▶ _EXERCISE AIM_
Copy out again, unchanged, the listing below from the line that has "base_invoke : string" through the line that has "resolve_param_kwargs : string".

▶ _DATA SUPPLIED_
(** * Slash-command invocation resolver (disnake/ext/commands/slash_core.py)

    A shallow embedding of the routing, argument-shaping, invocation and
    failure-propagation code of [slash_core.py], and the properties of it
    that the specification states.

    Python objects live in an object store: a dict is a location in the
    store, a dict value that is itself a dict is a reference, and the code's
    in-place updates are store updates.  Coroutines are run to completion:
    an [await] is a call.  Everything the module imports and calls but does
    not define (the base class in [base_core], [params.resolve_param_kwargs],
    the interaction's response channel, the bot's event dispatch, the
    concurrency limiter) is a field of the [Runtime] class; each such call is
    logged in a trace kept by the embedding, which the callee cannot touch. *)

From stdpp Require Import base list strings.
From Stdlib Require Import ZArith Lia.

Local Open Scope string_scope.
Local Open Scope list_scope.

(** * Python dicts: insertion-ordered, one entry per key *)

Module Dict.
Section Ops.
Context {V : Type}.

(** [d.get(k)] *)
Fixpoint get (k : string) (d : list (string * V)) : option V :=
  match d with
  | [] => None
  | (k', v) :: d' => if String.eqb k k' then Some v else get k d'
  end.

(** [k in d] *)
Definition contains (k : string) (d : list (string * V)) : bool :=
  match get k d with Some _ => true | None => false end.

(** the dict left by [d.pop(k)] *)
Fixpoint pop (k : string) (d : list (string * V)) : list (string * V) :=
  match d with
  | [] => []
  | (k', v) :: d' =>
      if String.eqb k k' then pop k d' else (k', v) :: pop k d'
  end.

(** [d[k] = v]: an existing key keeps its position, a new one goes last *)
Fixpoint set (k : string) (v : V) (d : list (string * V)) : list (string * V) :=
  match d with
  | [] => [(k, v)]
  | (k', v') :: d' =>
      if String.eqb k k' then (k, v) :: d' else (k', v') :: set k v d'
  end.

(** [len(d)] *)
Definition len (d : list (string * V)) : nat := length d.
End Ops.
End Dict.

(** * Values, exceptions, events *)

Abbreviation loc := nat (only parsing).

(** What an option tree holds: scalars, and nested mappings by reference. *)
Inductive pyval :=
| VNone
| VBool (b : bool)
| VInt (z : Z)
| VStr (s : string)
| VDict (l : loc).

Abbreviation pydict := (list (string * pyval)) (only parsing).

(** The exceptions the module raises, catches or lets through. *)
Inductive exn :=
| CommandError (what : string)
| CommandInvokeError (original : exn)
| CancelledError
| ValueError (msg : string)
| AssertionError
| RecursionError
| OtherException (what : string)
| KeyboardInterrupt.

Inductive result (A : Type) :=
| Ok (a : A)
| Raise (e : exn).
Arguments Ok {A} a.
Arguments Raise {A} e.

Inductive event :=
| EvSendMessage (content : string) (ephemeral : bool)
| EvPrepare (cmd : string)
| EvCall (cmd : string) (kwargs : pydict)
| EvInvoke (node : string) (kwargs : pydict)
| EvResolveParamKwargs (callback : string) (kwargs : pydict)
| EvLocalErrorHandler (node : string) (error : exn)
| EvCogErrorHandler (handler : string) (error : exn)
| EvDispatch (event_name : string) (error : exn)
| EvRelease (limiter : string)
| EvAfterHooks (cmd : string)
| EvAutocompleter (fn : string) (user_input : string)
| EvAutocompleteResponse (choices : list string).

(** * The interaction, the store and the world *)

(** The interaction, as far as this module reads and writes it.  [options]
    is the dict the methods work on: the one their access of [inter.options]
    gave them.  Each of [invoke] without children, [invoke_children] and
    [_call_relevant_autocompleter] makes that access once; what an access
    does is [inter_options] below. *)
Record Interaction := {
  options : loc;
  guild_id : option Z;
  command_failed : bool;
  focused_option : string * string
}.

Record store (E : Type) := {
  heap : list pydict;
  inter : Interaction;
  ext : E
}.
Arguments heap {E} s.
Arguments inter {E} s.
Arguments ext {E} s.

Record world (E : Type) := {
  st : store E;
  trace : list event
}.
Arguments st {E} w.
Arguments trace {E} w.

(** What a call into a collaborator does: it may read and write the whole
    store, and returns or raises. *)
Definition extern (E A : Type) := store E -> result A * store E.

(** * The runtime: the interpreter's recursion limit, the exception hierarchy
    of [.errors], and every callee that is not defined in this module *)

Class Runtime (E : Type) := {
  (** how many nested calls of [options_as_route] the interpreter still
      allows where the methods call it: what is left of its recursion
      limit *)
  recursion_limit : nat;
  (** whether [CommandInvokeError] derives from [CommandError] in [.errors] *)
  invoke_error_is_command_error : bool;
  (** [InvokableApplicationCommand.prepare] *)
  prepare : string -> extern E unit;
  (** [InvokableApplicationCommand.__call__]: the handler body *)
  call : string -> pydict -> extern E unit;
  (** [InvokableApplicationCommand.invoke], inherited by the group and
      reached through [super()] by the sub-command *)
  base_invoke : string -> pydict -> extern E unit;
  (** [InvokableApplicationCommand.call_after_hooks] *)
  call_after_hooks : string -> extern E unit;
  (** [InvokableApplicationCommand._call_local_error_handler] *)
  _call_local_error_handler : string -> exn -> extern E unit;
  (** [params.resolve_param_kwargs]: takes the dict object, returns one *)
  resolve_param_kwargs : string -> loc -> extern E loc;
  (** [MaxConcurrency.release] *)
  release : string -> extern E unit;
  (** [inter.response.send_message] *)
  send_message : string -> bool -> extern E unit;
  (** [inter.response.autocomplete] *)
  autocomplete : list string -> extern E unit;
  (** [inter.bot.dispatch] *)
  dispatch : string -> exn -> extern E unit;
  (** an overridden [cog.cog_slash_command_error] *)
  cog_slash_command_error : string -> exn -> extern E unit;
  (** a callable autocompleter, awaited when its result is awaitable;
      [None] is no result *)
  autocompleter_call : string -> string -> extern E (option (list string))
}.

(** * The monad of the embedding: state, exceptions, trace *)

Definition M (E A : Type) := world E -> result A * world E.

Section Monad.
Context {E : Type}.

Definition ret {A} (a : A) : M E A := fun w => (Ok a, w).

Definition bind {A B} (m : M E A) (k : A -> M E B) : M E B :=
  fun w =>
    match m w with
    | (Ok a, w') => k a w'
    | (Raise e, w') => (Raise e, w')
    end.

Definition raise {A} (e : exn) : M E A := fun w => (Raise e, w).

(** [try: body / except ... as exc: handler exc]; a handler that does not
    match re-raises. *)
Definition try_except {A} (body : M E A) (handler : exn -> M E A) : M E A :=
  fun w =>
    match body w with
    | (Ok a, w') => (Ok a, w')
    | (Raise e, w') => handler e w'
    end.

(** [try: body / finally: cleanup]; what [cleanup] raises replaces the
    outcome of [body]. *)
Definition try_finally {A} (body : M E A) (cleanup : M E unit) : M E A :=
  fun w =>
    match body w with
    | (r, w') =>
        match cleanup w' with
        | (Ok _, w'') => (r, w'')
        | (Raise e, w'') => (Raise e, w'')
        end
    end.

(** A logged call into a collaborator. *)
Definition extcall {A} (ev : event) (f : extern E A) : M E A :=
  fun w =>
    match f (st w) with
    | (r, s') => (r, {| st := s'; trace := trace w ++ [ev] |})
    end.

Definition get_inter : M E Interaction := fun w => (Ok (inter (st w)), w).

(** [inter.command_failed = True] *)
Definition fail_command (w : world E) : world E :=
  {| st := {| heap := heap (st w);
              inter := {| options := options (inter (st w));
                          guild_id := guild_id (inter (st w));
                          command_failed := true;
                          focused_option := focused_option (inter (st w)) |};
              ext := ext (st w) |};
     trace := trace w |}.

Definition set_command_failed : M E unit := fun w => (Ok tt, fail_command w).

Definition with_heap (h : list pydict) (w : world E) : world E :=
  {| st := {| heap := h; inter := inter (st w); ext := ext (st w) |};
     trace := trace w |}.

(** the contents of the dict at [l] *)
Definition contents (h : list pydict) (l : loc) : pydict := default [] (h !! l).

Definition deref (l : loc) : M E pydict := fun w => (Ok (contents (heap (st w)) l), w).

(** a new dict object *)
Definition alloc (d : pydict) : M E loc :=
  fun w => (Ok (length (heap (st w))), with_heap (heap (st w) ++ [d]) w).

(** in-place update of the dict at [l] *)
Definition assign (l : loc) (d : pydict) : M E unit :=
  fun w => (Ok tt, with_heap (<[l := d]> (heap (st w))) w).
End Monad.

Declare Scope py_scope.
Delimit Scope py_scope with py.
Notation "x <- m ;; k" := (bind m (fun x => k))
  (at level 100, m at next level, right associativity) : py_scope.
Notation "m ;; k" := (bind m (fun _ => k))
  (at level 100, right associativity) : py_scope.
Local Open Scope py_scope.

(** [isinstance(exc, CommandError)], [isinstance(exc, asyncio.CancelledError)]
    and [isinstance(exc, Exception)] *)
Definition is_CommandError `{Runtime E} (exc : exn) : bool :=
  match exc with
  | CommandError _ => true
  | CommandInvokeError _ => invoke_error_is_command_error
  | _ => false
  end.

Definition is_CancelledError (exc : exn) : bool :=
  match exc with CancelledError => true | _ => false end.

Definition is_Exception (exc : exn) : bool :=
  match exc with CancelledError | KeyboardInterrupt => false | _ => true end.

(** * The route extractor *)

Section Route.
Context {E : Type}.

(** [options_as_route(options)]; [depth] is how many nested calls the
    interpreter still allows. *)
Fixpoint options_as_route (depth : nat) (options : loc) : M E (list string * loc) :=
  match depth with
  | 0 => raise RecursionError
  | S depth' =>
      d <- deref options ;;
      match d with
      | [] =>
          kwargs <- alloc [] ;;
          ret ([], kwargs)
      | (name, VDict value) :: _ =>
          r <- options_as_route depth' value ;;
          let '(chain, kwargs) := r in
          ret (name :: chain, kwargs)
      | _ :: _ => ret ([], options)
      end
  end.

(** The connector loop shared by the two [invoke] methods:
    [for k, v in self.connectors.items(): if k in kwargs: kwargs[v] = kwargs.pop(k)] *)
Fixpoint rename_kwargs (connectors : list (string * string)) (kwargs : loc) : M E unit :=
  match connectors with
  | [] => ret tt
  | (k, v) :: connectors' =>
      d <- deref kwargs ;;
      (match Dict.get k d with
       | Some x => assign kwargs (Dict.set v x (Dict.pop k d))
       | None => ret tt
       end) ;;
      rename_kwargs connectors' kwargs
  end.
End Route.

Definition is_None {A} (o : option A) : bool :=
  match o with None => true | Some _ => false end.

Definition dm_rejection : string := "This command cannot be used in DMs".

(** An entry of an [autocompleters] table: a callable, or a value returned
    as it is. *)
Inductive autocompleter :=
| Invocable (fn : string)
| Static (choices : list string).

(** * SubCommand *)

Module SubCommand.
Record t := {
  name : string;
  qualified_name : string;
  callback : string;
  guild_only : bool;
  connectors : list (string * string);
  autocompleters : list (string * autocompleter)
}.

Section Methods.
Context `{Runtime E}.

Definition _call_autocompleter (self : t) (param user_input : string)
  : M E (option (list string)) :=
  match Dict.get param (autocompleters self) with
  | None => ret None
  | Some (Static choices) => ret (Some choices)
  | Some (Invocable fn) =>
      extcall (EvAutocompleter fn user_input) (autocompleter_call fn user_input)
  end.

(** [invoke(self, inter, **kwargs)]: the keyword arguments arrive in a
    dict of the call's own. *)
Definition invoke (self : t) (passed : pydict) : M E unit :=
  kwargs <- alloc passed ;;
  i <- get_inter ;;
  if guild_only self && is_None (guild_id i) then
    extcall (EvSendMessage dm_rejection true) (send_message dm_rejection true)
  else
    rename_kwargs (connectors self) kwargs ;;
    d <- deref kwargs ;;
    kwargs <- extcall (EvResolveParamKwargs (callback self) d)
                      (resolve_param_kwargs (callback self) kwargs) ;;
    d <- deref kwargs ;;
    extcall (EvInvoke (qualified_name self) d) (base_invoke (qualified_name self) d).
End Methods.
End SubCommand.

(** * SubCommandGroup *)

Module SubCommandGroup.
Record t := {
  name : string;
  qualified_name : string;
  children : list (string * SubCommand.t)
}.

Section Methods.
Context `{Runtime E}.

▶ _EXERCISE OUTPUT_
  base_invoke : string -> pydict -> extern E unit;
  (** [InvokableApplicationCommand.call_after_hooks] *)
  call_after_hooks : string -> extern E unit;
  (** [InvokableApplicationCommand._call_local_error_handler] *)
  _call_local_error_handler : string -> exn -> extern E unit;
  (** [params.resolve_param_kwargs]: takes the dict object, returns one *)
  resolve_param_kwargs : string -> loc -> extern E loc;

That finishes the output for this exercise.